In 2013, it began an $82 million expansion project to substantially increase the capacity of its emergency room facilities and add additional basement and third floor space, funded in part by a $5 million donation from the family of Jirair Hovnanian. It was completed in March, 2014. The new emergency room contained 49 new emergency beds and a dedicated pediatric emergency area. In 2016, it opened its cancer center and in 2017, new surgical suites, as well as a "zen room" near the nurses' station where employees could break away from the work environment.

In 2019, the institution started new construction on a heart and vascular center to combine heart and vascular services on one floor. Also that year, Ocean Medical Center greatly expanded its pharmacy to include all needed medical products and to be a "one stop shop" for patients and the public. Its name was changed to Ocean University Medical Center in 2021.

== Services ==
OUMC provides Bariatric Surgery, Cancer Care, Critical Care, a CyberKnife Center, The da Vinci Surgical System, a Dialysis Center, Emergency Department, Incontinence Center, Laboratory Services, Laparoscopic Gastric Banding (LAP-Band), Maternity, Orthopedics, Palliative Care, Pediatrics, Physical Therapy, Rehabilitation Services, Same Day Surgery, Sleep Medicine, Surgical Services, Thoracic Surgery, Urologic Surgery, and Vascular Surgery.

== Rankings and reviews ==
In 2020, the hospital was rated High Performing by U.S. News & World Report for treatment of colon cancer, COPD, and heart failure.

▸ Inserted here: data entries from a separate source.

(** The topics the subscription delivers: a request for some device, or a topic
    that stops at "req". *)
Lemma request_filter_topics tenantID gatewayID (generic : bool) topic :
  plain_level tenantID → plain_level gatewayID →
  filter_matches (bus_subscribe (CommandsReqBus (C:=C) unmarshal tenantID gatewayID generic)) topic
    = true →
  ∃ id, byte_free slash id = true ∧
    ((length (Split topic slash) = (if generic then 5 else 4)%nat ∧
      topic = (if generic
        then "command/" +:+ tenantID +:+ "/" +:+ gatewayID +:+ "/" +:+ id +:+ "/" +:+ "req"
        else "command//" +:+ id +:+ "/" +:+ "req")) ∨
     ((if generic then 5 else 4) < length (Split topic slash))%nat ∧
      ∃ rest, topic = cloud_topic generic tenantID gatewayID id "req" rest).
Proof.
  intros (Ht & Ht1 & Ht2) (Hg & Hg1 & Hg2). unfold filter_matches.
  rewrite Split_request_filter by done. intros Hm.
  pose proof (Join_Split topic slash) as Htopic.
  pose proof (Split_segments_free topic slash) as Hfree.
  assert (∃ id rest, Split topic slash =
    (if generic then ["command"; tenantID; gatewayID] else ["command"; ""])
    ++ id :: "req" :: rest) as (id & rest & Hs).
  { destruct generic; cbn [app] in Hm.
    - apply segments_match_plain in Hm as (? & -> & Hm); [|done..].
      apply segments_match_plain in Hm as (? & -> & Hm); [|done..].
      apply segments_match_plain in Hm as (? & -> & Hm); [|done..].
      apply segments_match_plus in Hm as (id & ? & -> & Hm); [|done].
      apply segments_match_plain in Hm as (rest & -> & Hm); [|done..].
      by exists id, rest.
    - apply segments_match_plain in Hm as (? & -> & Hm); [|done..].
      apply segments_match_plain in Hm as (? & -> & Hm); [|done..].
      apply segments_match_plus in Hm as (id & ? & -> & Hm); [|done].
      apply segments_match_plain in Hm as (rest & -> & Hm); [|done..].
      by exists id, rest. }
  rewrite Hs in *. exists id. split.
  { rewrite Forall_forall in Hfree. apply Hfree. destruct generic; set_solver. }
  destruct rest as [|seg rest].
  - left. rewrite length_app. split; [by destruct generic|]. rewrite <-Htopic.
    by destruct generic.
  - right. rewrite length_app. split; [destruct generic; simpl; lia|].
    exists (Join (seg :: rest) "/"). rewrite <-Htopic.
    by destruct generic.
Qed.

(** On the topics its bus subscribes to, the request handler returns
    exactly when the topic goes on after "req" and it can read the headers; the "#" of the subscription also lets the
    topic ".../req" through, on which the handler panics. *)
Lemma HandleRequest_defined tenantID gatewayID (generic : bool) topic c now msg h :
  plain_level tenantID → plain_level gatewayID → rc_valid c →
  filter_matches (bus_subscribe (CommandsReqBus (C:=C) unmarshal tenantID gatewayID generic)) topic
    = true →
  TopicFromCtx (Context msg) = Some topic → unmarshal (Payload msg) = Ok h →
  is_done (bus_handler (CommandsReqBus (C:=C) unmarshal tenantID gatewayID generic) c now msg).2
    = true ↔
  ((if generic then 5 else 4) < length (Split topic slash))%nat ∧
  readable h.
Proof.
  intros Ht Hg Hv Hm Hctx Hdec. cbn [CommandsReqBus bus_handler].
  destruct (request_filter_topics _ _ _ _ Ht Hg Hm) as (id & Hid & Hcase).
  destruct Ht as [Ht _], Hg as [Hg _].
  unfold NewCommandRequestHandler, HandleRequest. rewrite Hctx, Hdec.
  pose proof (remember_is_done c now h Hv) as Hread.
  destruct (remember c now h) as [c'| |]; cbn [is_done snd] in *;
    [|split; [done|by intros [_ ?%Hread]]..].
  rewrite <-Hread. destruct Hcase as [[Hlen Htop]|[Hlen [rest Htop]]].
  - rewrite (forward_request_cut tenantID gatewayID generic id msg topic) by done.
    cbn [is_done]. split; [done|lia].
  - destruct (forward_request_spec tenantID gatewayID generic id rest msg topic)
      as (m1 & m2 & -> & _); done.
Qed.
End requests.

(** ** The theorems at work: a payload that is its own correlation id *)

Definition sample_envelope (payload : string) : result headers :=
  if bool_decide (payload = "") then Err (Sentinel "unexpected end of JSON input")
  else Ok (Headers (Done payload) (Done "10")).

Definition sample_command : message :=
  SetContext (NewMessage "1" "id-7")
    (SetTopicToCtx Background "command/tenant/ns:gw/dev/req/id-7/toggle").

Lemma command_round_trip_witness :
  ∃ c' m1 m2,
    HandleRequest sample_envelope (CmdRequestHandler "tenant" "ns:gw" true)
      (NewTTLCache (V:=bool)) 0 sample_command = (c', Done (Ok [m1; m2])) ∧
    TopicFromCtx (Context m1) = Some "command//ns:gw:dev/req/id-7/toggle" ∧
    TopicFromCtx (Context m2) = Some "c//ns:gw:dev/q/id-7/toggle".
Proof.
  destruct (command_round_trip (H:=Cache_RequestCache) sample_envelope "" "tenant" "ns:gw" true "dev" "id-7/toggle"
    (NewTTLCache (V:=bool)) 0 sample_command "id-7" "10" (10 * Second)
    NewTTLCache_wf eq_refl eq_refl eq_refl eq_refl ltac:(done) eq_refl eq_refl
    ltac:(done) eq_refl ltac:(done)) as (c' & m1 & m2 & H & H1 & H2 & _).
  exists c', m1, m2. split_and!; [exact H|exact H1|exact H2].
Defined.

Lemma answers_at_most_once_witness :
  let evs := [Request (CmdRequestHandler "tenant" "ns:gw" true) 0 sample_command] in
  (answers sample_envelope "id-7" (NewTTLCache (V:=bool)) evs
   ≤ commands sample_envelope "id-7" evs)%nat.
Proof.
  intros evs. apply (answers_at_most_once (H:=Cache_RequestCache) sample_envelope "id-7" (NewTTLCache (V:=bool))).
  - apply NewTTLCache_wf.
  - vm_compute. intros H. by inversion H.
Defined.

Lemma HandleRequest_defined_witness :
  is_done (HandleRequest sample_envelope (CmdRequestHandler "tenant" "ns:gw" true)
    (NewTTLCache (V:=bool)) 0 sample_command).2 = true.
Proof.
  apply (HandleRequest_defined (H:=Cache_RequestCache) sample_envelope "tenant" "ns:gw" true
    "command/tenant/ns:gw/dev/req/id-7/toggle" (NewTTLCache (V:=bool)) 0 sample_command
    (Headers (Done "id-7") (Done "10"))).
  - by split_and!.
  - by split_and!.
  - apply NewTTLCache_wf.
  - reflexivity.
  - reflexivity.
  - reflexivity.
  - split; [vm_compute; lia|]. exists "id-7". split; [reflexivity|]. right. by exists "10".
Defined.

Also in 2020 in U.S. News & World Report, Ocean Medical Center tied with Our Lady of Lourdes Medical Center, Penn Medicine Princeton Medical Center, Jefferson Health-Stratford, and Overlook Medical Center as #11 best in New Jersey. The hospital is also recognized in Southern Jersey for its advanced medical care.

The Human Rights Campaign ranked the hospital as one of the best in the state for treating LGBTQ patients.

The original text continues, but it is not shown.